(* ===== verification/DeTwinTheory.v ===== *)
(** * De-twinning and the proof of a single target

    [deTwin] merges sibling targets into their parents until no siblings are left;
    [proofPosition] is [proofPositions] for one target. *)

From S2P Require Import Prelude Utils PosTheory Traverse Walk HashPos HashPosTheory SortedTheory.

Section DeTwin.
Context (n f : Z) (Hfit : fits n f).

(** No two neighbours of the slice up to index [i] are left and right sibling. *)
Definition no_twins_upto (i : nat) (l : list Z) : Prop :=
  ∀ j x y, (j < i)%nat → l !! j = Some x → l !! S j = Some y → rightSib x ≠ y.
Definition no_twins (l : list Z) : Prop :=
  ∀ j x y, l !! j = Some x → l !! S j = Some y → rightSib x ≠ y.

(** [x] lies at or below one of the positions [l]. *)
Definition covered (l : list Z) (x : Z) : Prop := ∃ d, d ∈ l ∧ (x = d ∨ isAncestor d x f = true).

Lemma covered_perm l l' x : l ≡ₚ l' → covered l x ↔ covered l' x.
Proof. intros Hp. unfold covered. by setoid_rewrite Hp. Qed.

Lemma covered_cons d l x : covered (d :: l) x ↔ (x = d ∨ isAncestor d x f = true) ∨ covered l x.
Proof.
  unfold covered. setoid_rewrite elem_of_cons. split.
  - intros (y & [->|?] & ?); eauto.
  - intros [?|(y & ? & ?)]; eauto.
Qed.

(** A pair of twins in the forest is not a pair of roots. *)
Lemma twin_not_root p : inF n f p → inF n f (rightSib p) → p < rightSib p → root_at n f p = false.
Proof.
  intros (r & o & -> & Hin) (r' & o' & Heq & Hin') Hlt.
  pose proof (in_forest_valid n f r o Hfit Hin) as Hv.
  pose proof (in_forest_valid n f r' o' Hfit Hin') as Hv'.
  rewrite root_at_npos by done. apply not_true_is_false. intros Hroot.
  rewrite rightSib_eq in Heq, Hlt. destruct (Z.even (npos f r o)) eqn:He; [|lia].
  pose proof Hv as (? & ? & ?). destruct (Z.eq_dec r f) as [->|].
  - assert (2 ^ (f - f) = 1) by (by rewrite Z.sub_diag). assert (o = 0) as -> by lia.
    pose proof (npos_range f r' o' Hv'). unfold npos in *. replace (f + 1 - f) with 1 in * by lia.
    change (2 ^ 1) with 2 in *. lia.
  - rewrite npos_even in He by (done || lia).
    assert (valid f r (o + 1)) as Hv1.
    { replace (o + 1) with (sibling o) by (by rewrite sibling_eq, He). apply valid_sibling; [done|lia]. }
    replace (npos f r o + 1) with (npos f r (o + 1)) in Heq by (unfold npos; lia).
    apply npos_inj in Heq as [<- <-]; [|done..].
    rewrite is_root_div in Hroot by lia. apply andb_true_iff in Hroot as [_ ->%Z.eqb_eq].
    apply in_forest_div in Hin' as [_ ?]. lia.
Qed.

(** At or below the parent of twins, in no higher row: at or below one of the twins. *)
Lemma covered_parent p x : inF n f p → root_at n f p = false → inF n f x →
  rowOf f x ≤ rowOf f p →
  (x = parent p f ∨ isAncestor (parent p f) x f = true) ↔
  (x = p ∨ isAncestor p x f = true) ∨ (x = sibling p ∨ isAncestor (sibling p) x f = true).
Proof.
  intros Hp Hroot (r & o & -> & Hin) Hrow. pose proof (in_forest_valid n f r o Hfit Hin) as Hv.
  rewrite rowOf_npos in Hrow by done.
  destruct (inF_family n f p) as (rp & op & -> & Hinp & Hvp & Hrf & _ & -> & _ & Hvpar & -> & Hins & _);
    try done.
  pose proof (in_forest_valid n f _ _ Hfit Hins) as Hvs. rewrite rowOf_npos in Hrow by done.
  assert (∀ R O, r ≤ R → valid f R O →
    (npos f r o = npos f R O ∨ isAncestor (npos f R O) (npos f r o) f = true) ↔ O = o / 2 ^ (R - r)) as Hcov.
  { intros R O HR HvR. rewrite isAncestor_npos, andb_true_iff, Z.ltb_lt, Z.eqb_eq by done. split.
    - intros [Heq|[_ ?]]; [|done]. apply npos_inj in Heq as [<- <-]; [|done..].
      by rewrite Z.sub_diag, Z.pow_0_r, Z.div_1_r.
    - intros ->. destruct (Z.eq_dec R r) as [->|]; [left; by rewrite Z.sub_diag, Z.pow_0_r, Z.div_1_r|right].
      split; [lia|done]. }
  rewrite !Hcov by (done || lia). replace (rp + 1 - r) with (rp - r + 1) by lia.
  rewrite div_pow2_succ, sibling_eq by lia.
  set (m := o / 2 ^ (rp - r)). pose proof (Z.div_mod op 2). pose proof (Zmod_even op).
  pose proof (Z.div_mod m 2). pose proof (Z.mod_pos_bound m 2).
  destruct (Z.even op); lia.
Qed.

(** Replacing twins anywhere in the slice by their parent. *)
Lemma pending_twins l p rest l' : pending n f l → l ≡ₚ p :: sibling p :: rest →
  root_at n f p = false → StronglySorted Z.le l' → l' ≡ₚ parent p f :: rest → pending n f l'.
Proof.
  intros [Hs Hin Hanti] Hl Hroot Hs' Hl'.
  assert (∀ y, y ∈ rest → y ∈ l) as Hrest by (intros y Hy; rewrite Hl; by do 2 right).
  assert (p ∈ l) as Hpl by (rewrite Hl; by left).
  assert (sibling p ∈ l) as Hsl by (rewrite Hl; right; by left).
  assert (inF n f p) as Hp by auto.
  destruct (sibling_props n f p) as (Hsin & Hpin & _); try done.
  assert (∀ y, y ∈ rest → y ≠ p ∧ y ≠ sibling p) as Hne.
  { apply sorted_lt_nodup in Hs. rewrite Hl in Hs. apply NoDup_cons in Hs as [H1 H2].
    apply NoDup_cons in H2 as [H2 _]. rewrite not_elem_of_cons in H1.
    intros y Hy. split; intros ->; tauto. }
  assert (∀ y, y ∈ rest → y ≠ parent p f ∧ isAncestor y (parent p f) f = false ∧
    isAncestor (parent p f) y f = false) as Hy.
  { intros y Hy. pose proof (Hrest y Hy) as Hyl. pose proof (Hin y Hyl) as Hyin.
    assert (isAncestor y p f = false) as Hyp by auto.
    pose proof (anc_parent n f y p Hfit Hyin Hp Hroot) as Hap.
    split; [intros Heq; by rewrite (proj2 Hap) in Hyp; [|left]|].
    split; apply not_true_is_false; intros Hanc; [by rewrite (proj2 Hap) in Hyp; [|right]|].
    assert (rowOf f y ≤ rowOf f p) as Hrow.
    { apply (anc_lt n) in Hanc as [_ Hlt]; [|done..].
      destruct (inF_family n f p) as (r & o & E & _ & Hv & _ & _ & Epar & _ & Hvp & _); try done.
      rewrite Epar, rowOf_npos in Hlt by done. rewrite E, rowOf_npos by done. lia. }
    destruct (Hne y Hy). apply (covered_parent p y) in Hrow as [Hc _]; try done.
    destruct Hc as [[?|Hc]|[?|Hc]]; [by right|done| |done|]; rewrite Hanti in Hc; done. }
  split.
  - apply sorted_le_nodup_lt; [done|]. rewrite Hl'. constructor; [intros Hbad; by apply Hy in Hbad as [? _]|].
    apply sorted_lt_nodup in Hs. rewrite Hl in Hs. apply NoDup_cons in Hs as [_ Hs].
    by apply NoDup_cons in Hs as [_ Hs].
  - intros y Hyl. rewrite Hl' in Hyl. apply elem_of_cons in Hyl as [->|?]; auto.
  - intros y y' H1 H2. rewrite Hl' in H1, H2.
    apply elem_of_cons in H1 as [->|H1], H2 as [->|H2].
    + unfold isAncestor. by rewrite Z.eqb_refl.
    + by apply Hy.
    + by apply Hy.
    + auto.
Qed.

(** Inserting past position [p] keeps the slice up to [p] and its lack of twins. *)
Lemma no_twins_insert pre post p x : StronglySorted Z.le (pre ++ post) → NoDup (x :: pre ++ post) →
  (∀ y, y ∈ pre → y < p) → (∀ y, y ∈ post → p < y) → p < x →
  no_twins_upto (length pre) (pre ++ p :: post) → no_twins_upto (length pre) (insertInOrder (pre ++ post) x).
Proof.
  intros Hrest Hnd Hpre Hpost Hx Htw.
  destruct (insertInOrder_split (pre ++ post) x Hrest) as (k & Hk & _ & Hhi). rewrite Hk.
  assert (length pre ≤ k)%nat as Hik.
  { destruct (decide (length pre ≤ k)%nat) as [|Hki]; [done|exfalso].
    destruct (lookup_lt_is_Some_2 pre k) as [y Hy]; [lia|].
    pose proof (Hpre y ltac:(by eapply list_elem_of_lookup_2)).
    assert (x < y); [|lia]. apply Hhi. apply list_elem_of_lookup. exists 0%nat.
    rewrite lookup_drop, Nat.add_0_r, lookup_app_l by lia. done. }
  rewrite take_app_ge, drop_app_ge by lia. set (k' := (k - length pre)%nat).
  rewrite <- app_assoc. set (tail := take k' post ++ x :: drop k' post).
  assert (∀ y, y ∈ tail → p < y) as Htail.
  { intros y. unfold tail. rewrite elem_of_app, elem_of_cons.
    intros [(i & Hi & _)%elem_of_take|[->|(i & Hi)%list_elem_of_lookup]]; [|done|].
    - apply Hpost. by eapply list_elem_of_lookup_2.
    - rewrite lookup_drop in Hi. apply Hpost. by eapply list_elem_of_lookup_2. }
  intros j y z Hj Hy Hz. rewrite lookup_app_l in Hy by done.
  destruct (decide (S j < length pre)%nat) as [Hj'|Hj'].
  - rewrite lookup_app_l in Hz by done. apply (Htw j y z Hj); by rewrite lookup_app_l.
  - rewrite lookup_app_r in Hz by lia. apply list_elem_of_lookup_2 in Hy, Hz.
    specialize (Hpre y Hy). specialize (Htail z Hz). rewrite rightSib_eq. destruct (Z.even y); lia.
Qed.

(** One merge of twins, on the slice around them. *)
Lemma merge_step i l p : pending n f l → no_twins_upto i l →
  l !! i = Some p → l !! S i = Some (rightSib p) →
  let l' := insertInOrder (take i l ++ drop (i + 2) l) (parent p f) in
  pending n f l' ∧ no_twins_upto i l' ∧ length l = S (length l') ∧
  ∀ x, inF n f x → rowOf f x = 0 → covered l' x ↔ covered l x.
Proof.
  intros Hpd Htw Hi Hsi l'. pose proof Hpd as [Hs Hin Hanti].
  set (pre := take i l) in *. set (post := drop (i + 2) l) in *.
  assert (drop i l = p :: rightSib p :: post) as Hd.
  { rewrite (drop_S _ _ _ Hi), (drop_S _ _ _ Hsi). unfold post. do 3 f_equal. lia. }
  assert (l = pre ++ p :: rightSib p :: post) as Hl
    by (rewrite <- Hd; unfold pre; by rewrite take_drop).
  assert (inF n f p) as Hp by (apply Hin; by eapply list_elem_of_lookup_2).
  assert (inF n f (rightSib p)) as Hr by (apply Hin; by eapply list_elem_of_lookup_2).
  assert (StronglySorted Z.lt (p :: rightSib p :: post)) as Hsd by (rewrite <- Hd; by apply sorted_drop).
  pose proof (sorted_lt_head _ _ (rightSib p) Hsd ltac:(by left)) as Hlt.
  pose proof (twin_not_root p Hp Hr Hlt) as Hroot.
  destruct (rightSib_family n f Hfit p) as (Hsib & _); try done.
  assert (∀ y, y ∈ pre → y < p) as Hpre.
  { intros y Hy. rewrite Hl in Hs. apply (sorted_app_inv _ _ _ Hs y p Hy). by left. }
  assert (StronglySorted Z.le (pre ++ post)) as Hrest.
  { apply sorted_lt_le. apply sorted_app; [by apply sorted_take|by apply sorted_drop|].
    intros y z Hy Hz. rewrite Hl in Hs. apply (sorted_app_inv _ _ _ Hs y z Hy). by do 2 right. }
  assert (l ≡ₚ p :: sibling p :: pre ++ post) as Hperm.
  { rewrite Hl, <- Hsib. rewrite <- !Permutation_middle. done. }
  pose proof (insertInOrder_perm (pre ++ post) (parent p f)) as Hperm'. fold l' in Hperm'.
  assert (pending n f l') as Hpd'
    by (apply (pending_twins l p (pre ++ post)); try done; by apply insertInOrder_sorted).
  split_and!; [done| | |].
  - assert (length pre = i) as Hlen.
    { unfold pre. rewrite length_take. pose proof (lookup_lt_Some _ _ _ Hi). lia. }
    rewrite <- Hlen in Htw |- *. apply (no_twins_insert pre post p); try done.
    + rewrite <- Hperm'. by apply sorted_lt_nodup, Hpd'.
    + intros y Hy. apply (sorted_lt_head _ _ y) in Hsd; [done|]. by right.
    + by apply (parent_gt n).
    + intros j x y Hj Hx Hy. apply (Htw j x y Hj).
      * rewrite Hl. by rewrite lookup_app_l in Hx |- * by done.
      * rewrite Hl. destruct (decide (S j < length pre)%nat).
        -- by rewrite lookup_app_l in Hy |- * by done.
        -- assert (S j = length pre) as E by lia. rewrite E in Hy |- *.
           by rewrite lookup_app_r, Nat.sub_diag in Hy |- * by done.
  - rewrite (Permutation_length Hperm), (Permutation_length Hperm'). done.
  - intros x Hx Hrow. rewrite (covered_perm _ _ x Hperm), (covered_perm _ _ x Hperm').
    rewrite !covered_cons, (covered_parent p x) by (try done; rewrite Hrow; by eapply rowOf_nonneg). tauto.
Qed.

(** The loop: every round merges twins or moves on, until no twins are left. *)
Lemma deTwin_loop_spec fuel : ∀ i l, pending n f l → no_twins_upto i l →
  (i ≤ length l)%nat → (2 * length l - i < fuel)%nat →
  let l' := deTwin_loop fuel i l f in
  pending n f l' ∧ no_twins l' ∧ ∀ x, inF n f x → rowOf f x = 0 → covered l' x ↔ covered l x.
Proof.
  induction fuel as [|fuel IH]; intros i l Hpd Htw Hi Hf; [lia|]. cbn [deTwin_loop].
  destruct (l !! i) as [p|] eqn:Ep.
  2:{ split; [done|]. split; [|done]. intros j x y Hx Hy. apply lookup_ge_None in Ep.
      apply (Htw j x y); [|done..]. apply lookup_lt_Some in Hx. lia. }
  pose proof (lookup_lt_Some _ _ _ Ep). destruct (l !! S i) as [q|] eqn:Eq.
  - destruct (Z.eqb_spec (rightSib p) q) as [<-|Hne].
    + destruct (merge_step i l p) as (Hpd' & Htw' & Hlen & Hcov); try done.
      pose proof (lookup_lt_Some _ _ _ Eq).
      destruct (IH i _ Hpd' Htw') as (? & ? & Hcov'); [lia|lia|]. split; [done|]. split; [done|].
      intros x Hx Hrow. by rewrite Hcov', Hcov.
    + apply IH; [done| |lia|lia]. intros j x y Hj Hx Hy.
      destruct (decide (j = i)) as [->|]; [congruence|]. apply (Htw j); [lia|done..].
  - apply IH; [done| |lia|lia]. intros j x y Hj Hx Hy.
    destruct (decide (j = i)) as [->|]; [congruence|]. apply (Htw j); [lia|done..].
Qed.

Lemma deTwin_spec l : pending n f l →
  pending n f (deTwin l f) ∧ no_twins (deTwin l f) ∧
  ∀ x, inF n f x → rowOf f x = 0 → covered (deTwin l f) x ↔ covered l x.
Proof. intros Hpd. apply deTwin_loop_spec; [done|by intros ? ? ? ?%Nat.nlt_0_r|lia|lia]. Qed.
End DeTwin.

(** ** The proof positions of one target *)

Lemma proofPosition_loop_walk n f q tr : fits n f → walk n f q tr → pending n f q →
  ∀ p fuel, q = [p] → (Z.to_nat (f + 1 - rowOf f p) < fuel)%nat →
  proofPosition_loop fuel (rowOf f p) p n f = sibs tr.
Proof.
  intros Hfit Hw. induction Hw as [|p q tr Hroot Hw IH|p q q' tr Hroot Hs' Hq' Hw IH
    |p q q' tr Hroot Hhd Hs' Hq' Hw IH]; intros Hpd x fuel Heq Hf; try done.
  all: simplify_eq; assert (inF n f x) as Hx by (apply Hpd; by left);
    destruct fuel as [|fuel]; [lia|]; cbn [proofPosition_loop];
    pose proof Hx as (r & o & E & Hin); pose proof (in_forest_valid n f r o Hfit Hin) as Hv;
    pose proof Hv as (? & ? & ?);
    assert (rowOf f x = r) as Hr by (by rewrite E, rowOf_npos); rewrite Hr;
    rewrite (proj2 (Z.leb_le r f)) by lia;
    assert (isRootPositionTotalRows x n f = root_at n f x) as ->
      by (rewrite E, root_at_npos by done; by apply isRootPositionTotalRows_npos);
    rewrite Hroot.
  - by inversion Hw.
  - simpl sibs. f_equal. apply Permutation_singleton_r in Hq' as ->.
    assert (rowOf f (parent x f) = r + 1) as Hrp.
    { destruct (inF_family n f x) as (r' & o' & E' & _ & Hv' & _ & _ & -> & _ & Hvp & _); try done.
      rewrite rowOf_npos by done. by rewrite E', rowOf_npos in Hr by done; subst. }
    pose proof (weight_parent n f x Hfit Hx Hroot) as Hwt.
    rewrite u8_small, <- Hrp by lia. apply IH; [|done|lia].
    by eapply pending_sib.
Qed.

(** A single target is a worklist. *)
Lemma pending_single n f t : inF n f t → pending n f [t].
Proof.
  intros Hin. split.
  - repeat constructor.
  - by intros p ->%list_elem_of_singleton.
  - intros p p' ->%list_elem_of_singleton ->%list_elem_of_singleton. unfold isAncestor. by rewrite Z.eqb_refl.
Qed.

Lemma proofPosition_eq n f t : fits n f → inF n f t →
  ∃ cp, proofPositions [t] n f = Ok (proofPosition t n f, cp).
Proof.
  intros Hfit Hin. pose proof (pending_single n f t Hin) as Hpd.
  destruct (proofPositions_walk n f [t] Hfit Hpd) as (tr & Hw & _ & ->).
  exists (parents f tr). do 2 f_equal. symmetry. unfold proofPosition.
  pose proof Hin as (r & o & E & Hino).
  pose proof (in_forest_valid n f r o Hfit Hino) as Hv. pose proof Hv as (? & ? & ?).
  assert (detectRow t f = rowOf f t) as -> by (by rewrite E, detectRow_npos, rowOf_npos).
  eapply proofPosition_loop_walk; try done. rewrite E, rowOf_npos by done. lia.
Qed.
*-*-*
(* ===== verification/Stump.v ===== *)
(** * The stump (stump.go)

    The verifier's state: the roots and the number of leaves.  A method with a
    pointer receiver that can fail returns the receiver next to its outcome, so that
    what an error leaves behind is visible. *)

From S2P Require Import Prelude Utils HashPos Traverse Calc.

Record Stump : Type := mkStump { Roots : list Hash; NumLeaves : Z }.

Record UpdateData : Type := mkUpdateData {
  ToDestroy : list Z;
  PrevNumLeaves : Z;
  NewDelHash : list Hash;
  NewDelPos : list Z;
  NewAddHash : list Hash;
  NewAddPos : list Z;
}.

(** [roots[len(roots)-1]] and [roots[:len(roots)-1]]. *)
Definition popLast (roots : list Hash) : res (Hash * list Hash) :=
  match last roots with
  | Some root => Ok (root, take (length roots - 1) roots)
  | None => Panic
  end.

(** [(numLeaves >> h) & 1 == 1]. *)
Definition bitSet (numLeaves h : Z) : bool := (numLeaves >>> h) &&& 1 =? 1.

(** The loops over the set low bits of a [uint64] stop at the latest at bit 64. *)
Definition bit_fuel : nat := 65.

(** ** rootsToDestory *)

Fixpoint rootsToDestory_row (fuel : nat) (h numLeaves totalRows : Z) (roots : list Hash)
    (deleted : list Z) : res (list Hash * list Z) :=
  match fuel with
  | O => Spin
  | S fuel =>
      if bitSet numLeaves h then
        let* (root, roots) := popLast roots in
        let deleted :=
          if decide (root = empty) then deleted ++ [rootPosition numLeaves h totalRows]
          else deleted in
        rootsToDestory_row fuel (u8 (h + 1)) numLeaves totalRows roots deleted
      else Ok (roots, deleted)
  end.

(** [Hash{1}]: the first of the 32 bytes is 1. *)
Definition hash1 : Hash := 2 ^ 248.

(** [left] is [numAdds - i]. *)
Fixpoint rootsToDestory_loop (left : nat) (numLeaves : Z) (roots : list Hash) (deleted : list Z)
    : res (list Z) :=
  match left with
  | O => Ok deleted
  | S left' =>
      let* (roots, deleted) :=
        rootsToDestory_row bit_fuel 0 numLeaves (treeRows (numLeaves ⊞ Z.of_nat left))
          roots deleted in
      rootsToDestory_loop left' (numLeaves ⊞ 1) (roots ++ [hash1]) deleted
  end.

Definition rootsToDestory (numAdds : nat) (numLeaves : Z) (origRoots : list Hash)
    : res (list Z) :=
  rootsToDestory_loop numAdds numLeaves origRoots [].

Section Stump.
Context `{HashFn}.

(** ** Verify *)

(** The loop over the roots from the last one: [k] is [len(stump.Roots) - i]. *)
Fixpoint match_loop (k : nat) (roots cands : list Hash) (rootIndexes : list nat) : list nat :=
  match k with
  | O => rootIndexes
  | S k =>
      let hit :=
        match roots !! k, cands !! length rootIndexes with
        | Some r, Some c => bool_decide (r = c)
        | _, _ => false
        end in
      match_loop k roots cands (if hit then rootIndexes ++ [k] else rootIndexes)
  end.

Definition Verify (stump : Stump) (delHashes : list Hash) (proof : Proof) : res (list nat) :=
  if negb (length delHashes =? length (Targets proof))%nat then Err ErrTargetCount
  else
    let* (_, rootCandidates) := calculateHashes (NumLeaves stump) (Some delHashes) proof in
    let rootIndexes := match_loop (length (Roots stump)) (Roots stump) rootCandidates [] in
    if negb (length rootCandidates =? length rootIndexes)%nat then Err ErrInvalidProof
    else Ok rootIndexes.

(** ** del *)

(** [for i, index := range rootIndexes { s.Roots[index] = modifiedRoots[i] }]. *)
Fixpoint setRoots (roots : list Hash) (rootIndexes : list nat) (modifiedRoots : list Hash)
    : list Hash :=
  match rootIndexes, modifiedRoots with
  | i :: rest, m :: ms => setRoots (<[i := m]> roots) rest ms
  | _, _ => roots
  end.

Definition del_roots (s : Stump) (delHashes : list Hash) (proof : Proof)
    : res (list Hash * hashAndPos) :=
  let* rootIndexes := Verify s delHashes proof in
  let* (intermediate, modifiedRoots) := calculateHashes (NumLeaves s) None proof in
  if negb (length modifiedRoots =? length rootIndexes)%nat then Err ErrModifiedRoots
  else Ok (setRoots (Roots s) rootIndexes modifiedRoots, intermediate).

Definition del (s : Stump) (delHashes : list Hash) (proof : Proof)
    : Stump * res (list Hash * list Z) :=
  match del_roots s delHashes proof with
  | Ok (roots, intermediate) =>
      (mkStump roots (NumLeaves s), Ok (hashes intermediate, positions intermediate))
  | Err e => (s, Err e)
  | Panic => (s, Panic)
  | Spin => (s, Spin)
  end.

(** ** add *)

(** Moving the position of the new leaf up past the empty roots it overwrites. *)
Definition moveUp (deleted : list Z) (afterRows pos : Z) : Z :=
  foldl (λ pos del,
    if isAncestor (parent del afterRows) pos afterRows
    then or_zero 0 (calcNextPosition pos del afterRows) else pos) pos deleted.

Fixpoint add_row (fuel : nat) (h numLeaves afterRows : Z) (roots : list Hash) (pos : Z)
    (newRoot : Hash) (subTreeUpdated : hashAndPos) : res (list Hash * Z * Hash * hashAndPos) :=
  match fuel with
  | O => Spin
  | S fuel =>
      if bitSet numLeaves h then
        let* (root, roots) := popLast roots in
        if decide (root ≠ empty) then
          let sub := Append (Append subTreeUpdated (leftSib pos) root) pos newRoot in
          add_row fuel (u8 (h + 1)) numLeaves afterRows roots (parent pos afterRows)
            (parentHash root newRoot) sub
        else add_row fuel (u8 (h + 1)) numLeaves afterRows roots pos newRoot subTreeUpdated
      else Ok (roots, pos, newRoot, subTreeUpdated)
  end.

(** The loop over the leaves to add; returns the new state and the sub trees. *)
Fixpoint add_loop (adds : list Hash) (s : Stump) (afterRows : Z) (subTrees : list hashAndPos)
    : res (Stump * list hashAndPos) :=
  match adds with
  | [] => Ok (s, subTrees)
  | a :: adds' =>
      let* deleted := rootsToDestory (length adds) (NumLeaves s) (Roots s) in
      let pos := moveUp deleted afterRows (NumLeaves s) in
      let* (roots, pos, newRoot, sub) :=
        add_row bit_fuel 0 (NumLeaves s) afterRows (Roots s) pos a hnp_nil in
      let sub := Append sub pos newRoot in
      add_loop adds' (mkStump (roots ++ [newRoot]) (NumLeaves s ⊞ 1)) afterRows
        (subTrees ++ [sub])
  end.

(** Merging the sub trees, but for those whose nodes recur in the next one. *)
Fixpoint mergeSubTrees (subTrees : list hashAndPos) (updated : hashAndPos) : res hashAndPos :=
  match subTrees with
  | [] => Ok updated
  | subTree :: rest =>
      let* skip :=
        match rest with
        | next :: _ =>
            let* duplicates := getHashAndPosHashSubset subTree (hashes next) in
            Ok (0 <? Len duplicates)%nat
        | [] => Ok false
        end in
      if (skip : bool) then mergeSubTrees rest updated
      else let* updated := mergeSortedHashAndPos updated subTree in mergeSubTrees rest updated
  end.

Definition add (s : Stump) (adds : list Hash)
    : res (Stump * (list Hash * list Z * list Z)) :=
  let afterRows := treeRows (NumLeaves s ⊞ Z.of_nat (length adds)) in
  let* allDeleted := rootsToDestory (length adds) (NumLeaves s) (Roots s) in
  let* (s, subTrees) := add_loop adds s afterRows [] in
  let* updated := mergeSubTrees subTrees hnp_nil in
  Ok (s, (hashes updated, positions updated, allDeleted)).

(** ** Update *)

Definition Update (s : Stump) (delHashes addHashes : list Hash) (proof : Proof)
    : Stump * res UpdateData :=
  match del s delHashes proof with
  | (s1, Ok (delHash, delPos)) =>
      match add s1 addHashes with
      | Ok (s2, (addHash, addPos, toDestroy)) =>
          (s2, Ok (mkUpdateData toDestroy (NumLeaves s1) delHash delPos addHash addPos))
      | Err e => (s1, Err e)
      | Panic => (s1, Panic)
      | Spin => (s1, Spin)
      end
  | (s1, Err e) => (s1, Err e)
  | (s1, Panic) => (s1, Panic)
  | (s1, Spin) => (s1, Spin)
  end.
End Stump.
*-*-*
WHAT TO WORK ON: In the listing above, count every line that contains the word "mergeSubTrees" and give the number with no comment.

RESPONSE: 4